> _REQUIREMENT_
Transcribe, word for word and without additions, each line below from the one containing "match fuel with" through the one containing "(** [newId]: the ids drawn, in order. *)", both ends included.

> _RECORDS SHOWN_
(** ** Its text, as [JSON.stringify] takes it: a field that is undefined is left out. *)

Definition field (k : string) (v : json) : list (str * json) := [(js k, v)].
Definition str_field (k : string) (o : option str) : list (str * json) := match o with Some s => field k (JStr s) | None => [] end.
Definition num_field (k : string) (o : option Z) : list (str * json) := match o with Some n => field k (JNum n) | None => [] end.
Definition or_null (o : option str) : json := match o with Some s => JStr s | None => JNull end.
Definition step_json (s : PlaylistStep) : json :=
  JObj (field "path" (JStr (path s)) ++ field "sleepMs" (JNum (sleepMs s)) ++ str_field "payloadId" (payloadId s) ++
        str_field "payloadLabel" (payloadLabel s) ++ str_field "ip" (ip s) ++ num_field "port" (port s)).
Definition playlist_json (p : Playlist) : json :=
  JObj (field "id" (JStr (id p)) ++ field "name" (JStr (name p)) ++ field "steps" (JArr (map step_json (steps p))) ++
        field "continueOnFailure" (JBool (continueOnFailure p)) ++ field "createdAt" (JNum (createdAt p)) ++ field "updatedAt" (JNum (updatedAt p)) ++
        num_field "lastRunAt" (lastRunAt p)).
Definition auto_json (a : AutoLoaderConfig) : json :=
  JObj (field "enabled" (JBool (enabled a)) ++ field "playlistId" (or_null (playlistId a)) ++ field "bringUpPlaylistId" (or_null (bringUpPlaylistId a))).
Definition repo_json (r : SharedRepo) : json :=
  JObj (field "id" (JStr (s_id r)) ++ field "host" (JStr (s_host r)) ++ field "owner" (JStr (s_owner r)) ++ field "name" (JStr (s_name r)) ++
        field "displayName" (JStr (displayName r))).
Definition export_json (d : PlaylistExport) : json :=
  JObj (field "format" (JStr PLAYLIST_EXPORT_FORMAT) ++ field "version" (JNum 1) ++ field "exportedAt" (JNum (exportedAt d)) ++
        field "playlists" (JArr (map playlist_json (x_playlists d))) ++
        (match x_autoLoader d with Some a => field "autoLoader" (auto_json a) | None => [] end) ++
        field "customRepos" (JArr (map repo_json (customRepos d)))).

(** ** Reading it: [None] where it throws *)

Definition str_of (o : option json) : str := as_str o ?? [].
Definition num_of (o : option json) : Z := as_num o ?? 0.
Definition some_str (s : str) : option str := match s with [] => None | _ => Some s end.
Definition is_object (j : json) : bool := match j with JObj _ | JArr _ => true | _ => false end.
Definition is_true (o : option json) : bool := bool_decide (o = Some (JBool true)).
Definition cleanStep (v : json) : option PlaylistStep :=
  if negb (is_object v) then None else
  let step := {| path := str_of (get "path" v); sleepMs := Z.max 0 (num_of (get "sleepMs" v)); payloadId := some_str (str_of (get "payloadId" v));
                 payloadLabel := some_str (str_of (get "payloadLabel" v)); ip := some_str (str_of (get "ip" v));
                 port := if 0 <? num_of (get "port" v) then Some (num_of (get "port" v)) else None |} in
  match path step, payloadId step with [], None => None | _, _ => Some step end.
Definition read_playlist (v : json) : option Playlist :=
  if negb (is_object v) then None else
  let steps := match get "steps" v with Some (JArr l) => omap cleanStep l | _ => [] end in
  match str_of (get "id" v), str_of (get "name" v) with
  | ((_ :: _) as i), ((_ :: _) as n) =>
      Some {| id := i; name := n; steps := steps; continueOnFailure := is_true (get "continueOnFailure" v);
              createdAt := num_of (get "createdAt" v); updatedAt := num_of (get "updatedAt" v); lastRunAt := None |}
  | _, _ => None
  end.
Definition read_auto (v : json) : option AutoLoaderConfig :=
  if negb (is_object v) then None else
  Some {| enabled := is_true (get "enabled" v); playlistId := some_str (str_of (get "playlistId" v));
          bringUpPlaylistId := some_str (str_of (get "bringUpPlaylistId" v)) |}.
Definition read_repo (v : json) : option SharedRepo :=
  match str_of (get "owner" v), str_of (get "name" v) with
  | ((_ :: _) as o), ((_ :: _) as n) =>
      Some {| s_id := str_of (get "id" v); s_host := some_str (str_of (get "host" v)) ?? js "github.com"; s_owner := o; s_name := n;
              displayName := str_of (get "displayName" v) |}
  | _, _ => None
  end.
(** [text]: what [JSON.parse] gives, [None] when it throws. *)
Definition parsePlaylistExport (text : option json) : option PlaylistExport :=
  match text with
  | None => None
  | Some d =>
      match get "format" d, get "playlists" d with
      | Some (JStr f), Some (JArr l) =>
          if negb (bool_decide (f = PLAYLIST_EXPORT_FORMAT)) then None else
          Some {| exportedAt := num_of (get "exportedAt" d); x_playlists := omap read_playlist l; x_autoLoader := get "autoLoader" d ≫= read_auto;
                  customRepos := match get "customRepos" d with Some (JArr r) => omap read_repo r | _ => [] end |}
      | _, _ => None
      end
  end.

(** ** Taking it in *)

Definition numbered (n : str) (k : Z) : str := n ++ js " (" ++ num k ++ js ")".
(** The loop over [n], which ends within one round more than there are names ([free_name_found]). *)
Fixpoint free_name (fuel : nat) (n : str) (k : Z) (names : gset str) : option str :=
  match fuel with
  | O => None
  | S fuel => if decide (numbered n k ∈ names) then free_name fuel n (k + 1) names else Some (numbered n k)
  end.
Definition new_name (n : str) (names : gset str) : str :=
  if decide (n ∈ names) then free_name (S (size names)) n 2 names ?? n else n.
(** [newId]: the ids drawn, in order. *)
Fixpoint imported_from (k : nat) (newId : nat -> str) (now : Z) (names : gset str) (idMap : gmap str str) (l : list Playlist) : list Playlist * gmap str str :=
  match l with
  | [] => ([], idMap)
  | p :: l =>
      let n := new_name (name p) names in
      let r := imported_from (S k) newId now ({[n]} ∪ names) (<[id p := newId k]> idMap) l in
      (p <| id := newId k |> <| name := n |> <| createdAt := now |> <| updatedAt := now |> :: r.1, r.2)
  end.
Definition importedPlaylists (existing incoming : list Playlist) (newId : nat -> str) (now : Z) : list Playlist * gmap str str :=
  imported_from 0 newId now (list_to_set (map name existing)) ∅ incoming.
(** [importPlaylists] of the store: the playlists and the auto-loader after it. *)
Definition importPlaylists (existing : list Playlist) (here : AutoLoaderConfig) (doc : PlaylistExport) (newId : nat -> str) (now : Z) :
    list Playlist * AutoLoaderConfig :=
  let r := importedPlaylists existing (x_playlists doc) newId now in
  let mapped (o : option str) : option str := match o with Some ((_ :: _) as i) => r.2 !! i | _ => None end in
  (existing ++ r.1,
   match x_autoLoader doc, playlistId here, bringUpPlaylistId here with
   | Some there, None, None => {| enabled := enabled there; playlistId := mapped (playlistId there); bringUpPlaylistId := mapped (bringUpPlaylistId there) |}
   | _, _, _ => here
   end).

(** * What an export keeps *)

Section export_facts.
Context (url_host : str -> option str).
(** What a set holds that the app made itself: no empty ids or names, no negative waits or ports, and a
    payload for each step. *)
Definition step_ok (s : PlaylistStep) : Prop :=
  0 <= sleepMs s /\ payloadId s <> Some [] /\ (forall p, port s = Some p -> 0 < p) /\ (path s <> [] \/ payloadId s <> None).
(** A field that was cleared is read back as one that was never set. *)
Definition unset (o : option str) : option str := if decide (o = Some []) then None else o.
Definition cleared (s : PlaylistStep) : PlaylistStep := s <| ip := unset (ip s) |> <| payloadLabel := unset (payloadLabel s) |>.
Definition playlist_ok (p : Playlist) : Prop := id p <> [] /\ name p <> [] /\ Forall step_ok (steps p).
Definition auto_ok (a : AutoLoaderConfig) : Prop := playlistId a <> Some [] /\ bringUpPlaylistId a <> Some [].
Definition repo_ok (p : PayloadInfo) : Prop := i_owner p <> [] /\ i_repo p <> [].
...
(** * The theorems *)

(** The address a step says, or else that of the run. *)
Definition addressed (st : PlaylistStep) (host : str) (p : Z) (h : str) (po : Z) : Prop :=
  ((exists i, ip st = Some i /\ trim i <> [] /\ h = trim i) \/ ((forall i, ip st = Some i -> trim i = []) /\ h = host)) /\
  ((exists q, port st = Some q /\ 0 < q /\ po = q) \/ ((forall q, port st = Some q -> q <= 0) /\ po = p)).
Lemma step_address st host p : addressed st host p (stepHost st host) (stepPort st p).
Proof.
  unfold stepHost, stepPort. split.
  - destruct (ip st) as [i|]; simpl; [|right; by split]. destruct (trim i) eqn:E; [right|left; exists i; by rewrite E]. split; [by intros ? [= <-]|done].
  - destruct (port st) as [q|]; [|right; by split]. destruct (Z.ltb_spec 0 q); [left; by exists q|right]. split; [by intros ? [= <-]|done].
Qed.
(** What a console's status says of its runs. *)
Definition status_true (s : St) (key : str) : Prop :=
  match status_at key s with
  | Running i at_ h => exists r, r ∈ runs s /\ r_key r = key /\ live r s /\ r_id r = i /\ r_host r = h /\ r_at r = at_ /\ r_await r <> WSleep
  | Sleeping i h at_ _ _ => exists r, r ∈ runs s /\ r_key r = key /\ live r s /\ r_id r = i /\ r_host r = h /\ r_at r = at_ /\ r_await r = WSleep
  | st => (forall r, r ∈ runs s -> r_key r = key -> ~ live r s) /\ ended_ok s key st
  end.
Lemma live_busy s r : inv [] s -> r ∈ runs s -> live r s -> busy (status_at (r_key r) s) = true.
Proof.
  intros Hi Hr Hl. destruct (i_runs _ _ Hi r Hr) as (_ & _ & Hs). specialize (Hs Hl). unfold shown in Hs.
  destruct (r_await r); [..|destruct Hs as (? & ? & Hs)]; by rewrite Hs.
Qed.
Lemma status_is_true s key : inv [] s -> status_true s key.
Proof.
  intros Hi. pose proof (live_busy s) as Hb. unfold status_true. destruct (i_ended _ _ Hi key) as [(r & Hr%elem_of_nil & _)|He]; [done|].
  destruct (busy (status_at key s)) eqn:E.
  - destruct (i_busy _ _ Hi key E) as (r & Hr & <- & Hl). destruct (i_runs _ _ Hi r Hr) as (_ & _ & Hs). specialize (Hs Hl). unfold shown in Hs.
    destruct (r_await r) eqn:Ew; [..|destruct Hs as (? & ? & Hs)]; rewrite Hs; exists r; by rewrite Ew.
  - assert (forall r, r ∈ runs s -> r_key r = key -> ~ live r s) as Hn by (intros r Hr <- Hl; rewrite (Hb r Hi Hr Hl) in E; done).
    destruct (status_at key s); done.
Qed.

> _RESULT OF THIS TASK_
  match fuel with
  | O => None
  | S fuel => if decide (numbered n k ∈ names) then free_name fuel n (k + 1) names else Some (numbered n k)
  end.
Definition new_name (n : str) (names : gset str) : str :=
  if decide (n ∈ names) then free_name (S (size names)) n 2 names ?? n else n.
(** [newId]: the ids drawn, in order. *)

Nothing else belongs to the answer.